Я просто жил, не думая о форме своего носа, о росте — большой я или маленький, о цвете своих глаз, о том, какой у меня лоб — низкий или высокий — и так далее, и тому подобное. Все это были вещи, от меня неотделимые — мой нос, мои глаза, мой рот — и, занятый своими делами, поглощенный своими ощущениями, я о них и не думал.
И только сейчас задумался: «Да, но что же все это значит для других? Другие-то ведь живут не во мне, они смотрят на меня со стороны, и для них у моих мыслей, у моих чувств есть еще и нос — мой нос. И глаза, мои глаза, которых я не вижу, а они видят. И какая существует связь между моим носом и моими мыслями? Для меня никакой. Ведь думаю-то я не носом, и, когда думаю, мне до носа и дела нет! Но для других? Для тех, что не могут увидеть мысли, которые внутри меня, а видят только то, что снаружи — мой нос?! Для них мои мысли и мой нос связаны так тесно, что, как бы ни были серьезны мои мысли, они все равно закатятся от смеха только потому, что их смешит форма моего носа».

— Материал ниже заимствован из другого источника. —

(* ===== verification/AccountDeletion.v ===== *)
(** * Deletion of accounts

    A deletion that succeeds removes exactly the rows that belong to the account, in
    every table; one that fails at the last statement has removed most of them. *)

From stdpp Require Import base strings numbers pretty gmap list.
From S2P Require Import Prelude Store JsonUtil Queries Users Orgs AuthRequests TwoFactor Sends Collections Signups Folders.
From S2P Require Import TotpReplay OneTimeCodes Login Sessions Ciphers Vault SendAccess VaultAccess EmergencyAccess EmergencyProtocol.
From S2P Require Import Profiles Members OrgRequests Accounts KeyRotation AccountFrames.

(** ** What the steps leave alone *)

Section frames.
Context {X} (π : Db → X).
Hypothesis π_users : ∀ d x, π (d <| users := x |>) = π d.

Lemma keeps_revision v : keeps π (User_update_uuid_revision v).
Proof. by apply keeps_update_uuid_revision. Qed.
Hint Resolve keeps_revision : frame.
Lemma keeps_Send_delete s : (∀ d x, π (d <| sends := x |>) = π d) → keeps π (Send_delete s).
Proof.
  intros Hπ. unfold Send_delete, Send_update_users_revision, sends_operator, delete_files. solve_keeps.
  intros e w. apply wp_intro. intros r w'. case_match; by intros [= <- <-].
Qed.
Lemma keeps_EmergencyAccess_delete r :
  (∀ d x, π (d <| emergency_access := x |>) = π d) → keeps π (EmergencyAccess_delete r).
Proof. intros Hπ. unfold EmergencyAccess_delete. solve_keeps. Qed.
Lemma keeps_member_delete m :
  (∀ d x, π (d <| users_collections := x |>) = π d) → (∀ d x, π (d <| groups_users := x |>) = π d) →
  (∀ d x, π (d <| users_organizations := x |>) = π d) → keeps π (Membership_delete m).
Proof.
  intros H1 H2 H3. unfold Membership_delete, CollectionUser_delete_all_by_user_and_org,
    CollectionUser_find_by_organization_and_user_uuid, GroupUser_delete_all_by_member, Membership_find_by_uuid. solve_keeps.
Qed.
Lemma keeps_Cipher_delete c :
  (∀ d x, π (d <| folders_ciphers := x |>) = π d) → (∀ d x, π (d <| ciphers_collections := x |>) = π d) →
  (∀ d x, π (d <| attachments := x |>) = π d) → (∀ d x, π (d <| favorites := x |>) = π d) →
  (∀ d x y, π (d <| archives := x |> <| ciphers := y |>) = π d) → keeps π (Cipher_delete c).
Proof.
  intros H1 H2 H3 H4 H5. unfold Cipher_delete, FolderCipher_delete_all_by_cipher, CollectionCipher_delete_all_by_cipher,
    Attachment_delete_all_by_cipher, Attachment_find_by_cipher, Attachment_delete, delete_attachment_file,
    attachments_operator, Favorite_delete_all_by_cipher. solve_keeps.
  - by apply keeps_users_revision.
  - intros e w. apply wp_intro. intros r w'. case_match; by intros [= <- <-].
  - apply keeps_exec. intros d. apply H5.
Qed.
Lemma keeps_Folder_delete f :
  (∀ d x, π (d <| folders_ciphers := x |>) = π d) → (∀ d x, π (d <| folders := x |>) = π d) → keeps π (Folder_delete f).
Proof. intros H1 H2. unfold Folder_delete, FolderCipher_delete_all_by_folder. solve_keeps. Qed.
End frames.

И вот так, постепенно рассуждая, я набрел на новую беду. Я понял, что, пока я просто живу, не в моей власти захватить себя врасплох; я не могу увидеть себя таким, каким видят меня другие; не могу поставить перед собой свое тело и увидеть его как тело другого человека. Когда я смотрюсь в зеркало, все во мне словно застывает — не может быть и речи о непосредственности, и любой мой жест мне самому кажется искусственным и фальшивым.
Я не мог видеть себя живущим.
То, что дело обстоит именно так, подтвердило одно впечатление, которое меня буквально ошеломило: несколько дней спустя, прогуливаясь и беседуя с моим приятелем Стефано Фирбо, я вдруг неожиданно увидел самого себя в зеркале, которого сперва не заметил. Впечатление длилось всего миг, потому что почти сразу же я, как всегда, застыл, и непосредственность во мне исчезла, уступив место сознательному рассматриванию. Но поначалу я себя не узнал. У меня было полное впечатление, что это какой-то незнакомый мне человек идет по улице и разговаривает. Я остановился. Наверное, я побледнел. Фирбо спросил:
— Что с тобой?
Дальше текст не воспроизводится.